Protein bars, sports drinks, meal-replacement shakes ... if you have spent any time at a gym lately you'll be familiar with these. But do they really work? And are they a necessary part of your fitness regime?

If you are trying to lose weight, success depends on a very simple equation: the number of calories you consume must be fewer than the number you burn. But if you give a bit of thought to the make-up of your diet, it can make the weight-loss process more satisfying and enjoyable.

What you should be aiming for is a diet that contains the right amount of energy (calories) and provides all the nutrients the body needs. All food is made up of carbohydrates, protein and fat. You need elements of all three.

There's a lot of buzz about protein because of its role in building muscle. Jacquie Dale of Real Nutrition says protein bars and supplements do have their place. "If your goal is to tone up and drop some winter flab, then protein shakes and bars can be a good fit in your diet."

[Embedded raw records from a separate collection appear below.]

(** ** Theorems *)

(** [cat] with file names as arguments writes the contents of the files one after the other
    to its standard output, and exits with the descriptors it was started with. *)
Theorem cat_correct ev name p paths contents fds ko w :
  Forall2 (λ p c, ∃ data, e_open ev p 0 = Some (TFile data) ∧ until_eof data = c) (p :: paths) contents →
  None ∈ fds → writes fds 1 ko →
  ∃ n w', (∀ fuel, (n ≤ fuel)%nat →
      run ev fuel (cat_main (name :: p :: paths)) fds w = Ok ([(Exited, fds)], None, w')) ∧
    w_out w' !!! ko = w_out w !!! ko ++ concat contents.
Proof.
  intros HF Hn Hw. destruct (cat_files_rule fds (p :: paths) contents ko w HF Hn Hw) as (w' & H & E).
  destruct (eval_run (ev := ev) (cat_main (name :: p :: paths)) fds w [(Exited, fds)] None w') as [n Hr].
  { unfold cat_main. eapply eval_bind_nil; [exact H | apply eval_exit]. }
  by exists n, w'.
Qed.

(** [wc] without arguments reports on its standard input up to the end of the file: the
    number of newlines, of words separated by white space, and of bytes. *)
Theorem wc_correct ev name fds k ko w :
  reads fds 0 k → writes fds 1 ko →
  ∃ n w', (∀ fuel, (n ≤ fuel)%nat → run ev fuel (wc_main [name]) fds w = Ok ([(Exited, fds)], None, w')) ∧
    w_out w' !!! ko = w_out w !!! ko ++ wc_report (until_eof (w_in w !!! k)) [].
Proof.
  intros Hr Hw. set (w' := emit ko (wc_report (until_eof (w_in w !!! k)) []) (drain k w)).
  destruct (eval_run (ev := ev) (wc_main [name]) fds w [(Exited, fds)] None w') as [n Hn].
  { unfold wc_main. eapply eval_bind_nil; [by apply wc_rule | apply eval_exit]. }
  exists n, w'. split; [exact Hn|]. unfold w'. by rewrite emit_out.
Qed.

(** [rm] asks the kernel to remove the files in the order of its arguments, and stops at the
    first that cannot be removed; [mkdir] does the same for directories. *)
Theorem rm_mkdir_correct ev name p paths fds k w :
  writes fds 2 k →
  ∃ n w1 w2, (∀ fuel, (n ≤ fuel)%nat →
      run ev fuel (rm_main (name :: p :: paths)) fds w = Ok ([(Exited, fds)], None, w1) ∧
      run ev fuel (mkdir_main (name :: p :: paths)) fds w = Ok ([(Exited, fds)], None, w2)) ∧
    w_log w1 = called ev CUnlink (p :: paths) (w_log w) ∧
    w_log w2 = called ev CMkdir (p :: paths) (w_log w).
Proof.
  intros Hw.
  destruct (until_fails_rule (ev := ev) SUnlink CUnlink "rm: " " failed to delete" (p :: paths) fds k w Hw) as (w1 & H1 & E1); [done..|].
  destruct (until_fails_rule (ev := ev) SMkdir CMkdir "mkdir: " " failed to create" (p :: paths) fds k w Hw) as (w2 & H2 & E2); [done..|].
  destruct (eval_run (ev := ev) (rm_main (name :: p :: paths)) fds w [(Exited, fds)] None w1) as [n1 R1].
  { unfold rm_main. eapply eval_bind_nil; [exact H1 | apply eval_exit]. }
  destruct (eval_run (ev := ev) (mkdir_main (name :: p :: paths)) fds w [(Exited, fds)] None w2) as [n2 R2].
  { unfold mkdir_main. eapply eval_bind_nil; [exact H2 | apply eval_exit]. }
  exists (n1 + n2)%nat, w1, w2. split; [|done]. intros fuel Hf. split; [apply R1 | apply R2]; lia.
Qed.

But, she says, more important is to know exactly how many calories a day you should be aiming to eat. "A kilo of fat contains about 8000 calories. So to lose fat, 90 per cent of your result will come from what you put in your mouth. It's the same scenario with muscle gain. There's no point working hard at the gym without a good diet."

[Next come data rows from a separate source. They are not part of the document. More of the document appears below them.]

(* ===== verification/GrepMain.v ===== *)
(** * grep as a program

    Models [grep] of src/grep.c with its calls of [read] and [write] and [main], as
    interaction trees on top of the matcher ([Grep]).  The global array [buf] lies at [buf_at]
    and keeps its contents from one file to the next; the argument with the pattern lies at
    [pattern_at].  The loops take the fuel of [Grep], without which they spin.

    [grep_lines] and [grep_loop] of [Grep] say what is printed; the rules of this file connect
    them to the calls. *)

From ITree Require Import Core.ITreeDefinition.
From S2P Require Import Prelude Param KString Digits Ulib Printf Cmos ProcCommon Grep User Programs.
Local Open Scope Z_scope.

(** ** Definitions *)

Definition settled {A B : Type} (o : outcome A) (k : A → prog B) : prog B :=
  match o with Ok a => k a | _ => ITree.spin end.

Section Program.
Variable buf_at : Z.

(** The loop over the lines in [buf]: memory and the final [p]. *)
Fixpoint print_lines (fuel : nat) (m : mem) (pattern p : Z) : prog (mem * Z) :=
  match fuel with
  | O => ITree.spin
  | S fuel' =>
      settled (strchr fuel m p 10) (λ q,
        if q =? 0 then mret (m, p)
        else
          let m := mupd m q 0 in
          settled (match_ fuel m pattern p) (λ b,
            if (b : bool) then
              let m := mupd m q 10 in
              sys (SWrite 1 (mread m p (Z.to_nat (q + 1 - p))));;
              print_lines fuel' m pattern (q + 1)
            else print_lines fuel' m pattern (q + 1)))
  end.

Fixpoint print_matches (fuel : nat) (m : mem) (pattern k fd : Z) : prog mem :=
  match fuel with
  | O => ITree.spin
  | S fuel' =>
      r ← sys (SRead fd (SIZEOF_buf - k - 1));
      match r with
      | Some ((_ :: _) as bytes) =>
          let m := put_bytes m (buf_at + k) bytes in
          let k := k + Z.of_nat (length bytes) in
          let m := mupd m (buf_at + k) 0 in
          '(m, p) ← print_lines fuel m pattern buf_at;
          let k := if p =? buf_at then 0 else k in
          let '(m, k) :=
            if k >? 0 then
              let k := k - (p - buf_at) in (umemmove m buf_at p k, k)
            else (m, k) in
          print_matches fuel' m pattern k fd
      | _ => mret m
      end
  end.

Variable pattern_at : Z.
Variable fuel : nat.

(** [grep(pattern, fd)]. *)
Definition grep_fd (m : mem) (fd : Z) : prog mem := print_matches fuel m pattern_at 0 fd.

Fixpoint grep_files (m : mem) (paths : list (list Z)) : prog unit :=
  match paths with
  | [] => mret tt
  | p :: paths' =>
      fd ← sys (SOpen p 0);
      if fd <? 0 then uprintf 1 (lit "grep: cannot open " ++ [str p; NL]);; exit
      else
        m ← grep_fd m fd;
        sys (SClose fd);;
        grep_files m paths'
  end.

(** The memory at the start holds the pattern. *)
Definition grep_main (argv : list (list Z)) : prog Empty_set :=
  match argv with
  | _ :: r :: paths =>
      let m := put_bytes (λ _, 0) pattern_at r in
      match paths with
      | [] => grep_fd m 0;; exit
      | _ => grep_files m paths;; exit
      end
  | _ => uprintf 2 (lit "usage: grep pattern [file ...]" ++ [NL]);; exit
  end.
End Program.

(** *** What it should print *)

(** A file of complete lines and an incomplete last one, none longer than the buffer. *)
Record lines := mkLines { l_lines : list (list Z); l_last : list Z }.
Definition text_of (f : lines) : list Z := unlines (l_lines f) ++ l_last f.
Definition lines_ok (f : lines) : Prop :=
  Forall (λ l, 10 ∉ l) (l_lines f) ∧ Forall (λ l, Z.of_nat (length l) + 2 ≤ SIZEOF_buf) (l_lines f) ∧
  (10 ∉ l_last f) ∧ Z.of_nat (length (l_last f)) + 2 ≤ SIZEOF_buf ∧ Forall (λ c, c ≠ 0) (text_of f).

(** ** Lemmas *)

Section Rules.
Context {ev : env}.
Variable buf_at : Z.

Lemma print_lines_rule fuel m pattern p m' p' out fds ko w :
  grep_lines fuel m pattern p = Ok (m', p', out) → writes fds 1 ko →
  eval ev (print_lines fuel m pattern p) fds w [] (Some ((m', p'), fds)) (emit ko out w).
Proof.
  intros E Hw. revert m p out w E. induction fuel as [|fuel IH]; intros m p out w E; [done|].
  cbn [grep_lines print_lines] in *. destruct (strchr (S fuel) m p 10) as [q| | |]; try done.
  cbn [mbind outcome_bind obind settled] in *. destruct (q =? 0).
  { injection E as <- <- <-. apply eval_mret. }
  destruct (match_ (S fuel) (mupd m q 0) pattern p) as [b| | |]; try done.
  cbn [mbind outcome_bind obind settled] in *. destruct b.
  - destruct (grep_lines fuel (mupd (mupd m q 0) q 10) pattern (q + 1)) as [[[m1 p1] out1]| | |] eqn:El; try done.
    injection E as -> -> <-. eapply eval_sys; [done | by apply scall_write|]. rewrite <- emit_emit. by apply IH.
  - destruct (grep_lines fuel (mupd m q 0) pattern (q + 1)) as [[[m1 p1] out1]| | |] eqn:El; try done.
    injection E as -> -> <-. by apply IH.
Qed.

Lemma print_matches_rule fuel m pattern k fd i m' out fds ko w :
  grep_loop buf_at fuel m pattern k (w_in w !!! i) = Ok (m', out) → reads fds fd i → writes fds 1 ko →
  ∃ w', eval ev (print_matches buf_at fuel m pattern k fd) fds w [] (Some (m', fds)) w' ∧
    w_out w' !!! ko = w_out w !!! ko ++ out.
Proof.
  intros E Hr Hw. revert m k out w E. induction fuel as [|fuel IH]; intros m k out w E; [done|].
  cbn [grep_loop print_matches] in *. destruct (uread (SIZEOF_buf - k - 1) (w_in w !!! i)) as [bytes inp] eqn:Eu.
  set (w1 := set_w_in (<[i := inp]> (w_in w)) w).
  assert (Es : scall ev (SRead fd (SIZEOF_buf - k - 1)) fds w = Answer (Some bytes) fds w1).
  { by rewrite (scall_read _ _ i), Eu. }
  destruct bytes as [|c bytes].
  { injection E as <- <-. exists w1. split; [|by rewrite app_nil_r]. eapply eval_sys; [done | exact Es | apply eval_mret]. }
  change (Z.of_nat (length (c :: bytes)) >? 0) with true in E. cbv iota zeta in E.
  destruct (grep_lines _ _ _ _) as [[[m2 p] out1]| | |] eqn:El; try done. cbn [mbind outcome_bind obind] in E.
  destruct (if (if p =? buf_at then 0 else _) >? 0 then _ else _) as [m3 k3] eqn:Em.
  destruct (grep_loop buf_at fuel m3 pattern k3 inp) as [[m4 rest]| | |] eqn:Eg; try done.
  injection E as -> <-. set (w2 := emit ko out1 w1).
  assert (Ei : (w_in w2 !!! i : input) = inp) by (unfold w2; rewrite emit_in; apply lookup_total_insert_eq).
  rewrite <- Ei in Eg. destruct (IH _ _ _ _ Eg) as (w' & H & Eo). exists w'. split.
  - eapply eval_sys; [done | exact Es|]. cbv iota zeta. eapply eval_bind_nil; [by apply print_lines_rule|].
    cbv iota beta. rewrite Em. exact H.
  - rewrite Eo. unfold w2. rewrite emit_out, <- app_assoc. done.
Qed.

Context (pattern_at : Z) (r : list Z) (fuel : nat).
Hypothesis Hb : 0 < buf_at.
Hypothesis Ha : apart buf_at pattern_at r.

(** One file, or standard input. *)
Lemma grep_fd_rule m f fd i fds ko w :
  cstr m pattern_at r → lines_ok f → (w_in w !!! i : input) = file_input (text_of f) →
  (length r + length (text_of f) + 1024 < fuel)%nat → reads fds fd i → writes fds 1 ko →
  ∃ m' out w', eval ev (grep_fd buf_at pattern_at fuel m fd) fds w [] (Some (m', fds)) w' ∧
    selects r (l_lines f) out ∧ cstr m' pattern_at r ∧ w_out w' !!! ko = w_out w !!! ko ++ out.
Proof using Ha Hb.
  intros Hm (H1 & H2 & H3 & H4 & H5) Hi Hf Hr Hw.
  destruct (grep_loop_spec buf_at pattern_at r Hb Ha fuel m [] (text_of f) (l_lines f) (l_last f))
    as (m' & out & E & Hs & Hm'); try done; [apply not_elem_of_nil|].
  rewrite <- Hi in E. destruct (print_matches_rule fuel m pattern_at 0 fd i m' out fds ko w E Hr Hw) as (w' & H & Eo).
  by exists m', out, w'.
Qed.

(** All the files. *)
Lemma grep_files_rule m paths fs fds ko w :
  cstr m pattern_at r → None ∈ fds → writes fds 1 ko →
  Forall2 (λ p f, e_open ev p 0 = Some (TFile (file_input (text_of f))) ∧ lines_ok f ∧
    (length r + length (text_of f) + 1024 < fuel)%nat) paths fs →
  ∃ outs w', eval ev (grep_files buf_at pattern_at fuel m paths) fds w [] (Some (tt, fds)) w' ∧
    Forall2 (λ f out, selects r (l_lines f) out) fs outs ∧ w_out w' !!! ko = w_out w !!! ko ++ concat outs.
Proof using Ha Hb.
  intros Hm Hn Hw HF. revert m w Hm. induction HF as [|p f paths fs (Ho & Hf & Hl) HF IH]; intros m w Hm.
  - exists [], w. split_and!; [apply eval_mret | constructor | by rewrite app_nil_r].
  - destruct (scall_open (ev := ev) fds p _ w Ho Hn) as (fd & fds' & E & Hfd & Hr & Hw' & Hc).
    set (w1 := add_file p (file_input (text_of f)) w) in *.
    assert (Hi : (w_in w1 !!! w_next w : input) = file_input (text_of f)) by apply lookup_total_insert_eq.
    destruct (grep_fd_rule m f fd (w_next w) fds' ko w1 Hm Hf Hi Hl Hr (Hw' _ _ Hw)) as (m' & out & w2 & H & Hs & Hm' & Eo).
    destruct (IH m' w2 Hm') as (outs & w' & H' & Hss & Eo'). exists (out :: outs), w'. split_and!.
    + cbn [grep_files]. eapply eval_sys; [done | exact E|]. destruct (Z.ltb_spec fd 0); [lia|].
      eapply eval_bind_nil; [exact H|]. eapply eval_sys; [done | apply Hc | exact H'].
    + by constructor.
    + rewrite Eo', Eo. cbn [concat]. by rewrite app_assoc.
Qed.
End Rules.

(** ** Theorems *)

(** C36: for files without NUL bytes whose lines, the incomplete last one included, have at most
    1022 bytes, [grep] with a pattern and files as arguments prints the complete lines of the
    files that match the pattern, file by file and line by line, and exits with the
    descriptors it was started with; lines that cross the end of its buffer are put together
    again.  The buffer has 1024 bytes, and longer lines are lost. *)
Theorem grep_main_correct ev buf_at pattern_at fuel name r p paths fs fds ko w :
  0 < buf_at → apart buf_at pattern_at r → Forall (λ c, c ≠ 0) r → None ∈ fds → writes fds 1 ko →
  Forall2 (λ p f, e_open ev p 0 = Some (TFile (file_input (text_of f))) ∧ lines_ok f ∧
    (length r + length (text_of f) + 1024 < fuel)%nat) (p :: paths) fs →
  ∃ n outs w', (∀ steps, (n ≤ steps)%nat →
      run ev steps (grep_main buf_at pattern_at fuel (name :: r :: p :: paths)) fds w = Ok ([(Exited, fds)], None, w')) ∧
    Forall2 (λ f out, selects r (l_lines f) out) fs outs ∧ w_out w' !!! ko = w_out w !!! ko ++ concat outs.
Proof.
  intros Hb Ha Hr Hn Hw HF. assert (Hm : cstr (put_bytes (λ _, 0) pattern_at r) pattern_at r).
  { apply cstr_mread. split_and!; [apply mread_put_bytes | | done]. rewrite put_bytes_spec. by bool_cases. }
  destruct (grep_files_rule (ev := ev) buf_at pattern_at r fuel Hb Ha _ (p :: paths) fs fds ko w Hm Hn Hw HF)
    as (outs & w' & H & Hs & Eo).
  destruct (eval_run (ev := ev) (grep_main buf_at pattern_at fuel (name :: r :: p :: paths)) fds w [(Exited, fds)] None w') as [n Hx].
  { cbn [grep_main]. eapply eval_bind_nil; [exact H | apply eval_exit]. }
  by exists n, outs, w'.
Qed.

(** *** An example *)

(** Two files, with the lines [ac], [b], [abc] and an incomplete line [a], and with [xc]. *)
Definition two_files : list lines := [mkLines [[97; 99]; [98]; [97; 98; 99]] [97]; mkLines [[120; 99]] []].

Definition grep_env : env :=
  mkEnv (λ p _, if bool_decide (p = [102]) then Some (TFile [[97; 99; 10; 98; 10; 97; 98; 99; 10; 97]])
                else if bool_decide (p = [103]) then Some (TFile [[120; 99; 10]]) else None)
        (λ _, false) (λ _, true) (λ _ _, 0) (λ _ _, None) None (λ _, (0, [])).

Lemma grep_main_correct_witness :
  ∃ n outs w', run grep_env n (grep_main 1000 100 1100 [[103]; [99; 36]; [102]; [103]]) small_fds small_world =
      Ok ([(Exited, small_fds)], None, w') ∧
    Forall2 (λ f out, selects [99; 36] (l_lines f) out) two_files outs ∧ w_out w' !!! 1%nat = [] ++ concat outs.
Proof.
  destruct (grep_main_correct grep_env 1000 100 1100 [103] [99; 36] [102] [[103]] two_files small_fds 1 small_world)
    as (n & outs & w' & Hn & Hs & E).
  - lia.
  - left. simpl. lia.
  - repeat constructor; discriminate.
  - apply list_elem_of_lookup. by exists 3%nat.
  - eexists. split; reflexivity.
  - repeat constructor; try (unfold SIZEOF_buf; cbn; lia); try discriminate;
      apply (bool_decide_eq_true_1 _); vm_compute; reflexivity.
  - exists n, outs, w'. split_and!; [apply Hn; lia | exact Hs | exact E].
Defined.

She says having a protein bar in your bag might make you less likely to snack on junk food or skip a meal.

During long workouts, sports drinks can be useful. Choose varieties that have up to 10 per cent carbohydrates, as they will enter the bloodstream in time to deliver energy to muscles. Drinks with more carbohydrates can cause cramps.

When it comes to carbohydrates, opt for those low on the glycaemic index such as porridge and all-bran cereals. They take longer to be broken down by the body and so give a more sustained energy boost.

When you eat is important, as well as what. Eat five or six smaller meals over the course of the day rather than three big ones. Avoid high-fibre foods just before your workout.

Don't skip breakfast but opt for something that combines carbohydrates and protein: cereal with milk or fresh fruit and yoghurt. For lunch, top up your protein again with a salad and chicken sandwich. For dinner, opt for a meal including lean protein like grilled fish, teamed with rice and a salad.

Eat slowly - you're less likely to eat too much as your body will have time to register you're satisfied.

"Find out how much you should be eating and when. It's never as hard as you imagine," Jacquie says.